Recorded data
(** A key that is neither a modifier of the hook nor on the numeric
    keypad. *)
Definition plainKey (s : Settings) (k : KBDLLHOOKSTRUCT) : bool :=
  negb (isShift k) && negb (isMod3 s k) && negb (isMod4 s k)
  && negb ((vkCode k =? VK_LCONTROL) && (scanCode k =? 29))
  && negb (vkCode k =? VK_LMENU) && negb (vkCode k =? VK_LWIN)
  && negb ((0x60 <=? vkCode k) && (vkCode k <=? 0x6F)).

(** The pressed flag of the shift key other than the one [k] is. *)
Definition otherShiftHeld (k : KBDLLHOOKSTRUCT) (st : State) : bool :=
  if vkCode k =? VK_RSHIFT then shiftLeftPressed st else shiftRightPressed st.

(** The lock flags after one toggle of the lock the settings select. *)
Definition toggledLocks (s : Settings) (x : bool * bool * bool) : bool * bool * bool :=
  let '(shiftLock, capsLock, level4Lock) := x in
  if shiftLockEnabled s then (negb shiftLock, capsLock, level4Lock)
  else if capsLockEnabled s then (shiftLock, negb capsLock, level4Lock)
  else x.

(** The hook called on [calls] from [st] and then once more on [c]:
    the result and the effects of that last call. *)
Definition lastCall (VkKeyScanEx : N -> Z) (MapVirtualKeyA : N -> N)
    (s : Settings) (l : Layout) (calls : list HookCall) (c : HookCall)
    (st : State) : option (HookResult * list Effect) :=
  match run VkKeyScanEx MapVirtualKeyA s l calls st with
  | Some (_, st1, _) =>
      match keyevent VkKeyScanEx MapVirtualKeyA s l
              (code c) (wparam c) (lparam c) st1 with
      | Some (r, _, o) => Some (r, o)
      | None => None
      end
  | None => None
  end.

(** The neo layout with [mod3RAsReturn] set, sanitized. *)
Definition tapSettings : Settings :=
  sanitize
    {| layout := "neo";
       debugWindow := false; quoteAsMod3R := false; returnAsMod3R := false;
       tabAsMod4L := false; capsLockEnabled := false; shiftLockEnabled := false;
       level4LockEnabled := false; qwertzForShortcuts := false;
       swapLeftCtrlAndLeftAlt := false; swapLeftCtrlLeftAltAndLeftWin := false;
       supportLevels5and6 := false; capsLockAsEscape := false;
       mod3RAsReturn := true; mod4LAsTab := false;
       scanCodeMod3L := SCANCODE_CAPSLOCK_KEY;
       scanCodeMod3R := SCANCODE_HASH_KEY;
       scanCodeMod4L := SCANCODE_LOWER_THAN_KEY |}.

WHAT NEEDS TO BE DONE — Transcribe exactly, and only, the lines from the opening line of the records through the line containing "negb (isShift k)".

TASK SOLUTION —
(** A key that is neither a modifier of the hook nor on the numeric
    keypad. *)
Definition plainKey (s : Settings) (k : KBDLLHOOKSTRUCT) : bool :=
  negb (isShift k) && negb (isMod3 s k) && negb (isMod4 s k)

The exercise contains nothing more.